The study is one of the first in a series of planned experiments aimed at exploring the depths of electron dynamics in different molecular systems. Other research groups have already started using the developed technique to study larger and more complex molecules, revealing new facets of electron behavior and molecular structure.
“This is a developing field,” said co-author Agostino Marinelli. “The flexibility of LCLS allows us to probe a wide range of energies and molecular systems, making it a powerful tool for making these types of measurements. This is just the beginning of what we can achieve on these extreme timescales.”
Reference: “Attosecond delays in X-ray molecular ionization” by Taran Driver, Miles Mountney, Jun Wang, [et al]. 21 August 2024, Nature. DOI: 10.1038/s41586-024-07771-9
(Score: 2) by Mojibake Tengu on Saturday August 31, @01:23PM (1 child)
Where is the energy stored in-between delays and why it takes so long to emit?
Time is important component of time-space. Is some similar delay applicable to gravity?
Rust programming language offends both my Intelligence and my Spirit.
(Score: 4, Interesting) by DrkShadow on Saturday August 31, @03:34PM
Depends what you mean by "similar". Gravity travels at the speed of light. (See also, LIGO) As far as storage delay, no one knows. No one really even knows how it interacts, or if it has a force-carrier particle (like the gluons, or what proton are for electromagnetic force)
Inside the volume of the atom. ;-) Are you supposing that the proton "disappears"?

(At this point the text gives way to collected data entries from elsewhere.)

Lemma row_blinks_elem b n : forall row col l0 l1, b ∈ row_blinks n row col l0 l1 <->
  exists j : nat, (j < n)%nat /\ let c0 := default 10 (l0 !! j) in let c1 := default 10 (l1 !! j) in
    visible c0 c1 = true /\ b = shape c0 c1 row (col + Z.of_nat j).
Proof.
  induction n as [|n IH]; intros row col l0 l1; cbn [row_blinks].
  { split; [by intros ?%not_elem_of_nil|]. intros (j & Hj & _). lia. }
  assert (Hh : forall l : list Z, default 10 (l !! 0%nat) = first_char l) by by intros [|].
  assert (Ht : forall (l : list Z) j, tail l !! j = l !! S j) by by intros [|].
  rewrite elem_of_app, IH. split.
  - intros [Hb|(j & Hj & Hb)].
    + destruct (visible (first_char l0) (first_char l1)) eqn:Ev; [|by apply not_elem_of_nil in Hb]. apply list_elem_of_singleton in Hb.
      exists 0%nat. split; [lia|]. cbv zeta. rewrite !Hh, Z.add_0_r. done.
    + exists (S j). split; [lia|]. cbv zeta in *. rewrite !Ht in Hb. replace (col + Z.of_nat (S j)) with (col + 1 + Z.of_nat j) by lia. done.
  - intros (j & Hj & Hb). cbv zeta in *. destruct j as [|j].
    + left. rewrite !Hh, Z.add_0_r in Hb. destruct Hb as [-> ->]. by left.
    + right. exists j. split; [lia|]. rewrite !Ht. replace (col + 1 + Z.of_nat j) with (col + Z.of_nat (S j)) by lia. done.
Qed.
Lemma frame_blinks_elem b : forall row ls0 ls1, b ∈ frame_blinks row ls0 ls1 <->
  exists (i j : nat) l0 l1, ls0 !! i = Some l0 /\ ls1 !! i = Some l1 /\ (j < max (length l0) (length l1))%nat /\
    let c0 := default 10 (l0 !! j) in let c1 := default 10 (l1 !! j) in
    visible c0 c1 = true /\ b = shape c0 c1 (row + Z.of_nat i) (Z.of_nat j).
Proof.
  intros row ls0. revert row. induction ls0 as [|l0 ls0 IH]; intros row ls1.
  { cbn. split; [by intros ?%not_elem_of_nil|]. by intros (i & j & l0 & l1 & E & _). }
  destruct ls1 as [|l1 ls1]; cbn [frame_blinks].
  { split; [by intros ?%not_elem_of_nil|]. by intros (i & j & l0' & l1 & _ & E & _). }
  rewrite elem_of_app, IH. unfold line_blinks. rewrite row_blinks_elem. split.
  - intros [(j & Hj & Hb)|(i & j & l0' & l1' & E0 & E1 & Hj & Hb)].
    + exists 0%nat, j, l0, l1. rewrite Z.add_0_r. rewrite Z.add_0_l in Hb. done.
    + exists (S i), j, l0', l1'. replace (row + Z.of_nat (S i)) with (row + 1 + Z.of_nat i) by lia. done.
  - intros (i & j & l0' & l1' & E0 & E1 & Hj & Hb). destruct i as [|i].
    + left. injection E0 as <-. injection E1 as <-. exists j. rewrite Z.add_0_r in Hb. rewrite Z.add_0_l. done.
    + right. exists i, j, l0', l1'. replace (row + 1 + Z.of_nat i) with (row + Z.of_nat (S i)) by lia. done.
Qed.

(** The list after some of these blinks were added, the places below [lim]. *)
Record filled (f : t) (bs : list blink) (video : list Z) (lim : Z) : Prop := {
  fi_rep : rep f bs;
  fi_once : NoDup (location <$> bs);
  fi_below : Forall (fun b => location b < lim) bs;
  fi_count : alen bs <= lim;
  fi_added : Forall just_added bs;
  fi_shown b : b ∈ bs -> aget (vmem f) (2 * location b) = on_char b;
  fi_other x : 0 <= x -> (forall b, b ∈ bs -> x <> 2 * location b) -> aget (vmem f) x = aget video x }.

Lemma filled_lim f bs video lim lim' : lim <= lim' -> filled f bs video lim -> filled f bs video lim'.
Proof.
  intros Hl [R O B Ct A Sh Ot]. split; try done; [|lia]. eapply List.Forall_impl; [|exact B]. cbn. lia.
Qed.

Lemma filled_add f bs video row col c0 c1 user : 0 <= row -> 0 <= col -> row * 80 + col + 40 < BLINKS ->
  filled f bs video (row * 80 + col + 40) ->
  exists f', mp1_ioctl_add (blink_of c0 c1 row col user) f = Some (0, f') /\
    filled f' (shape c0 c1 row col :: bs) video (row * 80 + (col + 1) + 40).
Proof.
  intros Hr Hcl Hlim [R O B Ct A Sh Ot]. set (u := blink_of c0 c1 row col user).
  assert (Hu : location u = row * 80 + col + 40) by (cbn; apply u16_small; unfold BLINKS in Hlim; lia).
  pose proof (add_spec f bs u R ltac:(lia)) as Hs. cbn [spec_step] in Hs. rewrite Hu in Hs.
  rewrite (proj2 (Z.leb_gt _ _)), (proj2 (Z.leb_gt _ _)) in Hs by lia. destruct Hs as (f' & E & R' & Hv). cbn [orb] in *.
  assert (Eb : bare (set_phase u (on_length u) 1) = shape c0 c1 row col).
  { unfold bare, set_next, set_phase, shape. cbn [location on_char off_char on_length off_length countdown status next].
    rewrite Hu. done. }
  rewrite Eb in R'. exists f'. split; [done|]. set (x := row * 80 + col + 40) in *. pose proof R as [l L]. pose proof (lk_window _ _ _ L) as Hw.
  assert (Hne : forall b, b ∈ bs -> location b <> x).
  { intros b Hb. rewrite Forall_forall in B. specialize (B b Hb). lia. }
  assert (Hp : forall b, b ∈ bs -> 0 < location b) by (intros b Hb; pose proof (lk_places _ _ _ L) as Hp; rewrite Forall_forall in Hp; by apply Hp).
  split.
  - done.
  - rewrite fmap_cons. constructor; [|done]. intros (b & E' & Hb)%list_elem_of_fmap. by apply (Hne b Hb).
  - constructor; [cbn; lia|]. eapply List.Forall_impl; [|exact B]. cbn. lia.
  - unfold alen in *. cbn [length]. lia.
  - constructor; [|done]. by repeat split.
  - intros b [->|Hb]%elem_of_cons; rewrite Hv.
    + cbn [location shape]. fold x. rewrite aget_aset_eq by lia. done.
    + specialize (Hne b Hb). specialize (Hp b Hb). rewrite aget_aset_ne by lia. by apply Sh.
  - intros y Hy Hall. rewrite Hv, aget_aset_ne; [|lia|lia|].
    + apply Ot; [done|]. intros b Hb. apply Hall. by right.
    + specialize (Hall (shape c0 c1 row col) ltac:(by left)). cbn [location shape] in Hall. fold x in Hall. lia.
Qed.

(** *** On the system *)

Section reading.
Context {S : Type} `{Sys S, ProcSys S, !FileView S, !FileSys S}.

(** What follows a line: a new line and more text, or the end. *)
Definition rest_of (t : option (list Z)) : list Z := match t with Some r => 10 :: r | None => [] end.
Definition eof_of (t : option (list Z)) : Z := match t with Some _ => 0 | None => 1 end.

(** The file [fd] in the middle of a row: [w] is what is left of its line, [None] when the
    row is over for it; [t] is what follows the line. *)
Definition reading (s : S) (fd : Z) (text : list Z) (w t : option (list Z)) (c eof : Z) : Prop :=
  exists off, is_open s fd text off /\ 0 <= off <= alen text /\
    match w with
    | Some l => c <> 10 /\ eof = 0 /\ 10 ∉ l /\ drop (Z.to_nat off) text = l ++ rest_of t
    | None => c = 10 /\ eof = eof_of t /\ drop (Z.to_nat off) text = default [] t
    end.
Definition ahead (w : option (list Z)) : option (list Z) := match w with Some (_ :: l) => Some l | _ => None end.
Definition line_of (w : option (list Z)) : list Z := default [] w.

Lemma reading_frame s s' fd' fd text w t c eof : frame fd' s s' -> fd' <> fd -> reading s fd text w t c eof -> reading s' fd text w t c eof.
Proof. intros F Hne (off & Ho & Hr & Hw). exists off. split; [|done]. by apply F. Qed.

Lemma drop_more (text : list Z) off x r : 0 <= off <= alen text -> drop (Z.to_nat off) text = x :: r ->
  off + 1 <= alen text /\ drop (Z.to_nat (off + 1)) text = r.
Proof.
  intros Ho E. pose proof (f_equal length E) as El. rewrite length_drop in El. cbn in El. split; [unfold alen in *; lia|].
  replace (Z.to_nat (off + 1)) with (Z.to_nat off + 1)%nat by lia. rewrite <- drop_drop, E. done.
Qed.

Lemma frame_char_spec s fd text w t c eof out : reading s fd text w t c eof -> terminal s out ->
  exists s', frame_char fd c eof s = Done (first_char (line_of w), match ahead w with Some _ => eof | None => eof_of t end) s' /\
    reading s' fd text (ahead w) t (first_char (line_of w)) (match ahead w with Some _ => eof | None => eof_of t end) /\
    terminal s' out /\ frame fd s s'.
Proof.
  intros (off & Ho & Hr & Hw) Ht. unfold frame_char. destruct w as [l|].
  2:{ destruct Hw as (-> & -> & Hd). rewrite Z.eqb_refl. cbn [negb]. exists s. split; [done|]. split; [by exists off|]. split; [done|apply frame_refl]. }
  destruct Hw as (Hc & -> & Hl & Hd). rewrite (proj2 (Z.eqb_neq _ _) Hc). cbn [negb].
  destruct (read_spec s fd text off 1 [c] out Ho Ht Hr) as (s' & E & Hg & Ho' & Ht' & F & _); [lia|done|zdiv|].
  set (got := take _ _) in *. exists s'. rewrite (prog_bind_done _ _ _ _ _ E). cbn beta iota.
  destruct (drop (Z.to_nat off) text) as [|x r] eqn:Ed.
  - assert (El : l = [] /\ t = None) by by destruct l, t. destruct El as [-> ->].
    assert (Egot : got = []) by (unfold got; by rewrite take_nil). rewrite Egot in *. cbn [app length drop].
    rewrite (lift_bind _ _ _ c) by done. cbn. split; [done|]. split; [|done]. exists off. change (alen []) with 0 in Ho'. rewrite Z.add_0_r in Ho'.
    split; [done|]. split; [done|]. by rewrite Ed.
  - destruct (drop_more _ _ _ _ Hr Ed) as [Hr' Ed'].
    assert (Egot : got = [x]) by (unfold got; by replace (Z.to_nat (Z.min 1 (alen text - off))) with 1%nat by lia). rewrite Egot in *.
    cbn [app length drop]. rewrite (lift_bind _ _ _ x) by done. change (alen [x]) with 1 in *. change (1 =? 0) with false. cbn iota.
    destruct l as [|y l]; cbn [app rest_of line_of default ahead first_char head] in *.
    + destruct t as [r'|]; [|done]. injection Hd as -> ->. cbn. split; [done|]. split; [|done]. exists (off + 1). split; [done|]. split; [lia|]. done.
    + injection Hd as -> ->. split; [done|]. split; [|done]. apply not_elem_of_cons in Hl as [Hy Hl]. exists (off + 1).
      split; [done|]. split; [lia|]. split; [exact (not_eq_sym Hy)|done].
Qed.

Lemma line_ahead w : line_of (ahead w) = tail (line_of w).
Proof. by destruct w as [[|x l]|]. Qed.
Lemma first_char_ne w c eof s fd text t : reading s fd text w t c eof -> line_of w <> [] -> first_char (line_of w) <> 10.
Proof.
  intros (off & _ & _ & Hw) Hne. destruct w as [[|x l]|]; [done| |done]. destruct Hw as (_ & _ & Hl & _).
  apply not_elem_of_cons in Hl as [Hx _]. exact (not_eq_sym Hx).
Qed.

Thing of particles as "areas of effect", not as whole-things. They're an amount of energy that has a certain area of effect (repulsion, interaction, whatever). The energy will come in, interact in some unknown fashion (what they're researching), and *pop* you have particle-synthesis of an electron. But.. that really suggests that the electron is just energy, at a value equal to what was absorbed. (Where's the anti-eletron?..)

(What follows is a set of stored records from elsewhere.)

(** * Release tasks of warehouse ([tasks.py]): a shallow embedding

    [tasks.py] drives git, tox, setup.py and twine through [invoke.run].
    The embedding has three layers:

    - [Py] and [Path]: the Python string and path operations the script
      uses ([split], [join], [int], [str], [sorted], [format],
      [textwrap.dedent], [os.path.join], ...);
    - the monad [M]: state and exceptions over the process state (working
      directory, environment variables) and an external [System] (file
      system, repository, clock) that answers every call made to it;
    - [Tasks]: the four tasks, statement by statement, and [invoke]'s
      executor over their collection.

    The properties ([Properties]) are stated on the outcome of a task: its
    result (returned or raised), the final process state and the trace of
    the calls it made. [Sim] is a concrete system, and [Runs] evaluates the
    tasks on it. [Scripts] gives the commands and events of the tasks in
    their order, and [Further] what follows from them. *)

From Stdlib Require Import ZArith NArith String Ascii List Lia Sorted.
From Stdlib Require Import DecimalString DecimalZ DecimalN DecimalPos.
From stdpp Require Import gmap strings list.

Local Open Scope Z_scope.

(** ** Python strings *)

Module Py.

(** Characters that cannot be written inside a string literal here. *)
Definition dquote : string := String (ascii_of_nat 34) "".
Definition nl : string := String (ascii_of_nat 10) "".
Definition esc : string := String (ascii_of_nat 27) "".

(** ASCII whitespace, as [str.split()], [str.strip()] and [str.lstrip()]
    without argument see it: space, tab, newline, vertical tab, form feed,
    carriage return. *)
Definition is_space (c : ascii) : bool :=
  let n := nat_of_ascii c in
  (n =? 32)%nat || ((9 <=? n)%nat && (n <=? 13)%nat).

(** The fields of [s] between the characters that satisfy [sep]: always at
    least one field, empty fields kept. *)
Fixpoint fields (sep : ascii → bool) (s : string) : list string :=
  match s with
  | EmptyString => [EmptyString]
  | String c r =>
      if sep c then EmptyString :: fields sep r
      else match fields sep r with
           | f :: fs => String c f :: fs
           | [] => [String c EmptyString]
           end
  end.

What ruffles me is: how does energy turn into particles? E=mc^2 and all that, so how does it turn into particles? We can split atoms, and some of the binding energy is just "released" (as what??), but how can we take energy and turn it into a particle? I asked a year or so ago and I was told that a photon approaching an atom at an angle creates an effect that can sap some energy from the photon and create a [something], which sounds very much like this research. But, what if there's *much more* energy? Like the BOAT gamma ray that was detected? Was that enough energy to make a particle? If a particle and its anti-particle interact, it annihilates and creates "energy" -- what form is that energy? How does it turn back into particles, and/or why doesn't it do so immediately?

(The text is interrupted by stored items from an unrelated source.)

Lemma testing_code_prints_ten_numbers_witness :
  testing_code 10 =
    Some (Text "Good, The fib function is a generator."
            :: map Number [0; 1; 1; 2; 3; 5; 8; 13; 21; 34]%Z) /\
  testing_code 9 = None.
Proof.
  split; [| reflexivity].
  apply (testing_code_prints_ten_numbers 10 (le_n 10)).
Defined.

Lemma zip_forms_agree_witness :
  results_comprehension my_strings my_numbers
    = [ ("a", 1); ("b", 2); ("c", 3); ("d", 4); ("e", 5) ]%Z /\
  results_map my_strings my_numbers = results_zip my_strings my_numbers /\
  map fst (results_zip my_strings my_numbers) = my_strings.
Proof.
  destruct (zip_forms_agree my_strings my_numbers)
    as [Hcomp [Hmap [_ [_ Hback]]]].
  split; [rewrite Hcomp; reflexivity |].
  split; [exact Hmap |]. apply Hback. reflexivity.
Defined.

(* ------------------------------------------------------------------ *)
(** * What is written below the INFO level *)

Lemma null_findings_In df r :
  In r (null_findings df) ->
  exists col s, In (col, s) (data df) /\ 0 < null_count s /\
    r = (WARNING, NullColumn col (null_count s)
                             (null_pct (null_count s) (len df))).
Proof.
  unfold null_findings. rewrite in_map_iff.
  intros [[col count] [<- Hin]]. apply cols_with_nulls_In in Hin.
  destruct Hin as [s [Hin [-> Hpos]]]. exists col, s. auto.
Qed.

Lemma check_nulls_log df r :
  In r (output (check_nulls df)) ->
  In r (header_log "STEP 2: NULL VALUE CHECK") \/
  r = (INFO, Line "  [OK] No NULL values found") \/ r = PASSED \/
  (r = (WARNING, NullColumnsFound (length (cols_with_nulls df))) /\
   cols_with_nulls df <> []) \/
  In r (null_findings df) \/ r = FAILED WARNING "NULLs found".
Proof.
  rewrite check_nulls_eq, output_pair, in_app_iff.
  intros [H | H]; [now left | right].
  destruct (cols_with_nulls df) as [| c l] eqn:E; simpl is_nil in H;
    cbv iota in H.
  - destruct H as [<- | [<- | []]]; auto.
  - destruct H as [<- | H].
    + right. right. left. split; [reflexivity | discriminate].
    + apply in_app_or in H. destruct H as [H | [<- | []]]; auto.
Qed.

(** X22: the null check reports, for a column, a count between 1 and the number
    of rows and a percentage above 0 and at most 100, and the number of
    columns it announces is the number of columns it lists.  The row
    indices of the nulls are computed but never written: their line is at
    DEBUG level, below the level of the logger. *)
Theorem null_report_bounds (df : DataFrame) :
  well_formed df ->
  let out := output (check_nulls df) in
  (forall lvl col count pct, In (lvl, NullColumn col count pct) out ->
     0 < count <= len df /\ (0 < pct /\ pct <= 100)%Q) /\
  (forall lvl n, In (lvl, NullColumnsFound n) out ->
     n = length (filter (fun r => match snd r with
                                  | NullColumn _ _ _ => true
                                  | _ => false
                                  end) out) /\
     0 < n <= length (columns df)) /\
  (forall lvl indices, ~ In (lvl, NullRowIndices indices) out) /\
  at_level DEBUG out = [].
Proof.
  intros Hwf out.
  assert (Hnot : forall lvl indices, ~ In (lvl, NullRowIndices indices) out).
  { intros lvl indices H. apply check_nulls_log in H.
    destruct H as [H | [H | [H | [[H _] | [H | H]]]]]; try discriminate H.
    - simpl in H. intuition discriminate.
    - apply null_findings_In in H. destruct H as [col [s [_ [_ H]]]].
      discriminate H. }
  split; [| split; [| split; [exact Hnot |]]].
  - intros lvl col count pct H. apply check_nulls_log in H.
    destruct H as [H | [H | [H | [[H _] | [H | H]]]]]; try discriminate H.
    { simpl in H. intuition discriminate. }
    apply null_findings_In in H. destruct H as [c [s [Hin [Hpos H]]]].
    injection H as _ _ -> ->.
    assert (Hle : null_count s <= len df).
    { unfold well_formed in Hwf. rewrite Forall_forall in Hwf.
      rewrite <- (Hwf _ Hin). simpl. unfold null_count.
      apply filter_length_le. }
    split; [lia |]. unfold null_pct. split.
    + apply Qmult_lt_0_compat; [apply ratio_pos; lia | reflexivity].
    + setoid_replace 100%Q with (1 * 100)%Q at 2 by ring.
      apply Qmult_le_compat_r; [now apply ratio_le_1 | discriminate].
  - intros lvl n H. apply check_nulls_log in H.
    destruct H as [H | [H | [H | [[H Hne] | [H | H]]]]]; try discriminate H.
    { simpl in H. intuition discriminate. }
    { injection H as _ ->. split.
      - unfold out. rewrite check_nulls_eq, output_pair, filter_app.
        destruct (cols_with_nulls df) as [| c l] eqn:E; [congruence |].
        simpl is_nil. cbv iota. rewrite <- E.
        cbn [header_log filter snd app].
        rewrite filter_app, length_app. unfold null_findings.
        rewrite forallb_filter_id.
        + rewrite length_map. simpl. lia.
        + apply forallb_forall. intros r Hr. apply in_map_iff in Hr.
          destruct Hr as [p [<- _]]. reflexivity.
      - split.
        + destruct (cols_with_nulls df); [congruence | simpl; lia].
        + unfold cols_with_nulls, null_counts, columns.
          eapply Nat.le_trans; [apply filter_length_le |].
          now rewrite !length_map. }
    apply null_findings_In in H. destruct H as [c [s [_ [_ H]]]].
    discriminate H.
  - apply at_level_none. intros msg H. apply check_nulls_log in H.
    destruct H as [H | [H | [H | [[H _] | [H | H]]]]]; try discriminate H.
    + simpl in H. intuition discriminate.
    + apply null_findings_In in H. destruct H as [col [s [_ [_ H]]]].
      discriminate H.
Qed.

Lemma steps_not_debug df msg : ~ In (DEBUG, msg) (output (run_steps df)).
Proof.
  rewrite run_steps_eq. unfold output at 1. cbn [fst].
  rewrite !in_app_iff. intros [H | [H | [H | [H | [H | H]]]]].
  - unfold validate_schema in H.
    apply in_bind in H. destruct H as [H | [_ [_ H]]]; [log_absurd H |].
    apply in_bind in H. destruct H as [H | [i1 [_ H]]]; [log_absurd H |].
    apply in_bind in H. destruct H as [H | [i2 [_ H]]]; [| log_absurd H].
    apply for_fold_output in H. destruct H as [s [[col ty] [_ H]]].
    log_absurd H.
  - unfold check_nulls in H. log_absurd H.
  - unfold check_full_duplicates in H. log_absurd H.
  - unfold check_key_duplicates in H. log_absurd H.
  - unfold validate_business_logic, check_est_hours_range, check_phase_enum,
      check_type_enum in H. log_absurd H.
  - destruct (outcome (validate_business_logic df)); [destruct H |].
    unfold calculate_data_quality_score, report_score in H. log_absurd H.
Qed.

(** X23: a run writes no record at DEBUG level, whatever the loader returns or
    raises: the logger is set to INFO, so the only debug line of the
    program, the row indices of the nulls, never reaches the report. *)
Theorem run_writes_no_debug_record
        (script_dir : string) (read_csv : string -> exn + DataFrame) :
  at_level DEBUG (output (main script_dir read_csv)) = [].
Proof.
  destruct (read_csv (String.append script_dir "/test_data.csv"))
    as [e | df] eqn:Hload.
  - unfold main. rewrite Hload. destruct e; reflexivity.
  - pose proof (at_level_none _ _ (steps_not_debug df)) as Hquiet.
    destruct (run_steps_outcome df) as [Hret | [e [Hexc [He _]]]].
    + rewrite (main_steps_return script_dir read_csv df _ Hload
                 (returns_eta _ _ Hret)).
      rewrite output_pair, !at_level_app, Hquiet. reflexivity.
    + rewrite (main_steps_raise script_dir read_csv df _ e Hload
                 (eq_trans (M_eta _) (f_equal _ Hexc)) He).
      rewrite output_pair, !at_level_app, Hquiet. reflexivity.
Qed.

Lemma null_report_bounds_witness :
  well_formed df_gaps /\
  at_level DEBUG (output (check_nulls df_gaps)) = [] /\
  In (WARNING, NullColumnsFound 2) (output (check_nulls df_gaps)) /\
  2 <= length (columns df_gaps).
Proof.
  destruct (null_report_bounds df_gaps df_gaps_well_formed)
    as [_ [Hfound [_ Hdebug]]].
  assert (H : In (WARNING, NullColumnsFound 2) (output (check_nulls df_gaps))).
  { do 3 right. left. reflexivity. }
  split; [exact df_gaps_well_formed |]. split; [exact Hdebug |].
  split; [exact H |]. apply (Hfound WARNING 2 H).
Defined.

Lemma run_writes_no_debug_record_witness :
  at_level DEBUG (output (main "/srv" (loaded df_gaps))) = [] /\
  at_level DEBUG (output (main "/srv" (failing EmptyDataError))) = [].
Proof.
  split; apply run_writes_no_debug_record.
Defined.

It feels like there needs to be a "Periodic table of energy," as it feels like energy can only become things at certain values, and if they're not at *exactly* that value (or something??) they can't become anything. As in, packets of energy don't just split into all the possible particles plus some randomly-energetic photons. (Similarly, why wouldn't it split into infinitely many randomly-energetic photocs? why some particles?) It also seems that particle synthesis is dependent on what particles the energy is near, suggesting... something more complex.
Anyway, it seems like it's mostly unknown how pure-energy does pure-energy things.